------ Available data
(** X2.  [time_break] undoes [time_make]: for a valid broken-down time
    whose second lies within 32 bits, breaking the timestamp that
    [time_make] returns gives back its second, minute, hour, day, month and
    year; the weekday is computed afresh, whatever [tm_wday] held. *)
Theorem time_break_make (p : platform) (t : tm_t) :
  platform_ok p ->
  tm_valid t ->
  time_make_exact t < 2 ^ 32 ->
  tm_sec (time_break p (time_make t)) = tm_sec t
  /\ tm_min (time_break p (time_make t)) = tm_min t
  /\ tm_hour (time_break p (time_make t)) = tm_hour t
  /\ tm_mday (time_break p (time_make t)) = tm_mday t
  /\ tm_mon (time_break p (time_make t)) = tm_mon t
  /\ tm_year (time_break p (time_make t)) = tm_year t.
Proof.
  intros Hp Hv Hfit.
  pose proof (tm_valid_day t Hv) as Hday. cbv zeta in Hday.
  destruct Hv as (Hs & Hmi & Hh & Hy & Hmo & Hd).
  pose proof (time_make_exact_days t Hy) as Hex.
  set (n := Z.to_nat (tm_year t)) in *.
  set (mo := Z.to_nat (tm_mon t - 1)) in *.
  set (day := days_before_year n + month_days_before mo (tm_year t) 1
              + (tm_mday t - 1)) in *.
  destruct Hday as (Hbr & Htod).
  pose proof (days_before_year_lower n) as Hlow.
  assert (Hrange : 0 <= time_make_exact t < 2 ^ 32) by lia.
  rewrite time_make_wraps.
  unfold wrap32; rewrite (wrap_small 32 _ Hrange).
  destruct (seconds_split day (tm_hour t) (tm_min t) (tm_sec t) Hs Hmi Hh)
    as (E1 & E2 & E3 & E4).
  cbv zeta in E1, E2, E3, E4. rewrite <- Hex in E1, E2, E3, E4.
  destruct (time_break_spec p Hp _ Hrange)
    as (m & month & rem & -> & _ & Hbr' & _ & Hmonth & Hrem & Hsum).
  rewrite E4 in Hbr', Hsum.
  pose proof (year_bracket_unique m n day Hbr' Hbr) as ->.
  assert (Hn : Z.of_nat n = tm_year t) by (subst n; apply Z2Nat.id; lia).
  rewrite Hn in Hrem, Hsum.
  destruct (month_split_unique (tm_year t) (Z.to_nat month) mo rem (tm_mday t - 1))
    as (Hmeq & Hreq).
  - lia.
  - subst mo; lia.
  - rewrite Z2Nat.id by lia. exact Hrem.
  - subst mo. rewrite Z2Nat.id by lia. lia.
  - subst day. lia.
  - cbn [tm_sec tm_min tm_hour tm_mday tm_mon tm_year].
    rewrite E1, E2, E3, Hn. subst mo.
    repeat split; lia.
Qed.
------------
Requirement »
Report every line in the data above in which the word "destruct" appears.

Exercise result »
  destruct Hv as (Hs & Hmi & Hh & Hy & Hmo & Hd).
  destruct Hday as (Hbr & Htod).
  destruct (seconds_split day (tm_hour t) (tm_min t) (tm_sec t) Hs Hmi Hh)
  destruct (time_break_spec p Hp _ Hrange)
  destruct (month_split_unique (tm_year t) (Z.to_nat month) mo rem (tm_mday t - 1))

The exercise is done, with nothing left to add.